CIKM 2022 – Workshop on Federated Learning with Graph Data

https://sites.google.com/view/fedgraph2022

The field of graph data mining, one of the most important AI research areas, has been revolutionized by graph neural networks (GNNs), which benefit from training on real-world graph data with millions to billions of nodes and links. Unfortunately, the training data and process of GNNs involving graphs beyond millions of nodes are extremely costly on a centralized server, if not impossible. Moreover, due to the increasing concerns about data privacy, emerging data from realistic applications are naturally fragmented, forming distributed private graphs of multiple “data silos”, among which direct transferring of data is forbidden. The nascent field of federated learning (FL), which aims to enable individual clients to jointly train their models while keeping their local data decentralized and completely private, is a promising paradigm for large-scale distributed and private training of GNNs.

The FedGraph workshop aims to bring together researchers from different backgrounds with a common interest in how to extend current FL algorithms to operate with graph data models such as GNNs. FL is an extremely hot topic of large commercial interest and has been intensively explored for machine learning with visual and textual data. The exploration from graph mining researchers and industrial practitioners is timely catching up just recently. There are many unexplored challenges and opportunities, which urges the establishment of an organized and open community to collaboratively advance the science behind it. The prospective participants of this workshop will include researchers and practitioners from both graph mining and federated learning communities, whose interests include, but are not limited to: graph analysis and mining, heterogeneous network modeling, complex data mining, large-scale machine learning, distributed systems, optimization, meta-learning, reinforcement learning, privacy, robustness, explainability, fairness, ethics, and trustworthiness.

ACL 2022 – Workshop on Federated Learning for Natural Language Processing (FL4NLP)

https://fl4nlp.github.io/

Due to increasing concerns and regulations about data privacy (e.g., General Data Protection Regulation), coupled with the growing computational power of edge devices, emerging data from realistic users have become much more fragmented, forming distributed private datasets across different clients (i.e., organizations or personal devices). Respecting users’ privacy and restricted by these regulations, we have to assume that users’ data in a client are not allowed to transfer to a centralized server or other clients. For example, a hospital does not want to share its private data (e.g., conversations, questions asked on its website/app) with other hospitals. This is despite the fact that models trained by a centralized dataset (i.e., combining data from all clients) usually enjoy better performance on downstream tasks (e.g., dialogue, question answering). Therefore, it is of vital importance to study NLP problems in such a scenario, where data are distributed across different isolated organizations or remote devices and cannot be shared for privacy concerns.
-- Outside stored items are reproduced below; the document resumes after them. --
(* ===== verification/SdpMuxSpec.v ===== *)
(** * What the SDP generator writes, the demultiplexer reads: [SdpMux], [SdpText] *)

From Stdlib Require Import Ascii String.
From S2P Require Import Prelude CLib Pad Sha1 Sha1Spec SdpReorder SdpReorderSpec SdpTiming SdpText SdpMux SdpLines SdpDemux SdpDemuxSpec.

Local Open Scope string_scope.
Local Open Scope Z_scope.

#[local] Arguments String.append !_ _ : simpl nomatch.

(** ** Base64 and hexadecimal *)

Definition b64_char (v : Z) : ascii := char_of (rd Base64.b64 v).

Lemma b64_char_ok v : plain_char (b64_char (v mod 64)) = true /\ Z.of_nat (nat_of_ascii (b64_char (v mod 64))) = rd Base64.b64 (v mod 64).
Proof.
  assert (v mod 64 ∈ map Z.of_nat (seq 0 64)) as Hin.
  { apply list_elem_of_In, in_map_iff. exists (Z.to_nat (v mod 64)). pose proof (Z.mod_pos_bound v 64).
    split; [lia|]. apply in_seq. lia. }
  assert (Forall (fun d => (plain_char (b64_char d) && (Z.of_nat (nat_of_ascii (b64_char d)) =? rd Base64.b64 d)) = true)
    (map Z.of_nat (seq 0 64))) as HF by (by repeat constructor).
  rewrite Forall_forall in HF. specialize (HF _ Hin). cbn beta in HF. rewrite !andb_true_iff, Z.eqb_eq in HF. done.
Qed.

(** One round of the loop, on the characters it writes. *)
Lemma base64_round rounds pre a l : is_byte a -> bytes_ok l ->
  let b := default 0 (l !! 0%nat) in
  let c := default 0 (l !! 1%nat) in
  let v := group a b c in
  base64_loop (S rounds) (pre ++ a :: l)%list (zlen pre) =
    String (b64_char (v / 262144 mod 64)) (String (b64_char (v / 4096 mod 64))
      (String (if 1 <=? zlen l then b64_char (v / 64 mod 64) else "="%char)
        (String (if 2 <=? zlen l then b64_char (v mod 64) else "="%char) (base64_loop rounds (pre ++ a :: l)%list (zlen pre + 3))))).
Proof.
  intros Ha Hl b c v. pose proof (zlen_nonneg l). cbn [base64_loop]. rewrite zlen_app, zlen_cons.
  rewrite (proj2 (Z.ltb_lt (zlen pre) _)) by lia. replace (zlen pre + (zlen l + 1) - zlen pre) with (zlen l + 1) by lia.
  assert ((1 <? zlen l + 1) = (1 <=? zlen l)) as -> by lia. assert ((2 <? zlen l + 1) = (2 <=? zlen l)) as -> by lia.
  rewrite rd_after.
  assert ((if 1 <=? zlen l then rd (pre ++ a :: l) (zlen pre + 1) else 0) = b) as ->.
  { destruct l as [|x l]; [done|]. rewrite (proj2 (Z.leb_le _ _)) by (rewrite zlen_cons; pose proof (zlen_nonneg l); lia). apply rd_after1. }
  assert ((if 2 <=? zlen l then rd (pre ++ a :: l) (zlen pre + 2) else 0) = c) as ->.
  { destruct l as [|x [|y l]]; [done..|]. rewrite (proj2 (Z.leb_le _ _)) by (rewrite !zlen_cons; pose proof (zlen_nonneg l); lia).
    replace (zlen pre + 2) with (zlen pre + 1 + 1) by lia. apply rd_after2. }
  assert (is_byte b /\ is_byte c) as [Hb Hc].
  { unfold is_byte. subst b c. destruct l as [|x [|y l]]; cbn; unfold bytes_ok in Hl; rewrite ?Forall_cons in Hl; unfold is_byte in Hl; lia. }
  unfold is_byte in *. rewrite u32_small by (rewrite Z.shiftl_mul_pow2 by lia; lia).
  destruct (group_lor a b c) as (-> & _ & _); [unfold is_byte; lia..|]. fold v. destruct (sextets v) as (-> & -> & -> & ->). done.
Qed.

Lemma base64_loop_spec rounds pre l : (length l <= rounds)%nat -> bytes_ok l ->
  text (base64_loop rounds (pre ++ l)%list (zlen pre)) = encoded l /\
  plain (base64_loop rounds (pre ++ l)%list (zlen pre)) = true.
Proof.
  revert pre l. induction rounds as [|rounds IH]; intros pre l Hl Hok; [by destruct l; [|simpl in Hl; lia]|].
  destruct l as [|a l].
  { cbn [base64_loop]. rewrite app_nil_r. by rewrite Z.ltb_irrefl. }
  apply Forall_cons in Hok as [Ha Hok]. rewrite base64_round by done. cbn [length] in Hl.
  assert (forall v, plain_char (b64_char (v mod 64)) = true) as Hp by apply b64_char_ok.
  assert (forall v, Z.of_nat (nat_of_ascii (b64_char (v mod 64))) = rd Base64.b64 (v mod 64)) as Ht by apply b64_char_ok.
  destruct l as [|b [|c l]]; cbn [lookup list_lookup default from_option id].
  - assert (base64_loop rounds (pre ++ [a])%list (zlen pre + 3) = "" ) as E.
    { destruct rounds; [done|]. cbn [base64_loop]. rewrite zlen_app, zlen_cons, zlen_nil. by rewrite (proj2 (Z.ltb_ge _ _)) by lia. }
    change (1 <=? zlen []) with false. change (2 <=? zlen []) with false. cbn match.
    rewrite E. unfold text, plain. cbn [str_all list_ascii_of_string map encoded]. rewrite !Ht, !Hp. done.
  - assert (base64_loop rounds (pre ++ [a; b])%list (zlen pre + 3) = "" ) as E.
    { destruct rounds; [done|]. cbn [base64_loop]. rewrite zlen_app, !zlen_cons, zlen_nil. by rewrite (proj2 (Z.ltb_ge _ _)) by lia. }
    change (1 <=? zlen [b]) with true. change (2 <=? zlen [b]) with false. cbn match.
    rewrite E. unfold text, plain. cbn [str_all list_ascii_of_string map encoded]. rewrite !Ht, !Hp. done.
  - unfold bytes_ok in Hok. rewrite !Forall_cons in Hok. destruct Hok as (Hb & Hc & Hok).
    destruct (IH (pre ++ [a; b; c])%list l) as [Et Ep]; [cbn in Hl; lia|done|].
    rewrite <-app_assoc, zlen_app in Et, Ep. change (zlen [a; b; c]) with 3 in Et, Ep. cbn [app] in Et, Ep.
    rewrite !(proj2 (Z.leb_le _ (zlen (b :: c :: l)))) by (rewrite !zlen_cons; pose proof (zlen_nonneg l); lia).
    unfold text, plain in *. cbn [str_all list_ascii_of_string map encoded]. by rewrite !Ht, !Hp, Et, Ep.
Qed.

Lemma muxer_base64 l cap : bytes_ok l -> (zlen l + 2) / 3 * 4 < cap ->
  exists s, sdp_muxer_base64 l cap = Some s /\ plain s = true /\ text s = encoded l /\ str_len s = (zlen l + 2) / 3 * 4.
Proof.
  intros Hok Hcap. unfold sdp_muxer_base64, sdp_muxer_b64_len. rewrite (proj2 (Z.ltb_ge _ _)) by lia.
  destruct (base64_loop_spec (length l) [] l) as [Et Ep]; [done..|]. eexists. split; [done|]. split; [done|]. split; [done|].
  rewrite Z.mul_comm, <-zlen_encoded, <-Et. unfold str_len, text, zlen. rewrite length_map.
  change (base64_loop (length l) ([] ++ l)%list (Z.of_nat (length []))) with (base64_loop (length l) l 0).
  generalize (base64_loop (length l) l 0). intros s. induction s as [|c s IH]; [done|]. cbn [String.length list_ascii_of_string length]. lia.
Qed.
The field of federated learning (FL) aims to enable many individual clients to jointly train their models, while keeping their local data decentralized and completely private from other users or a centralized server. A common training schema of FL methods is that each client sends its model parameters to the server, which updates and sends back the global model to all clients in each round. Since the raw data of one client has never been exposed to others, FL is promising to be an effective way to address the above challenges, particularly in the NLP domain where many user-generated text data contain sensitive, personal information.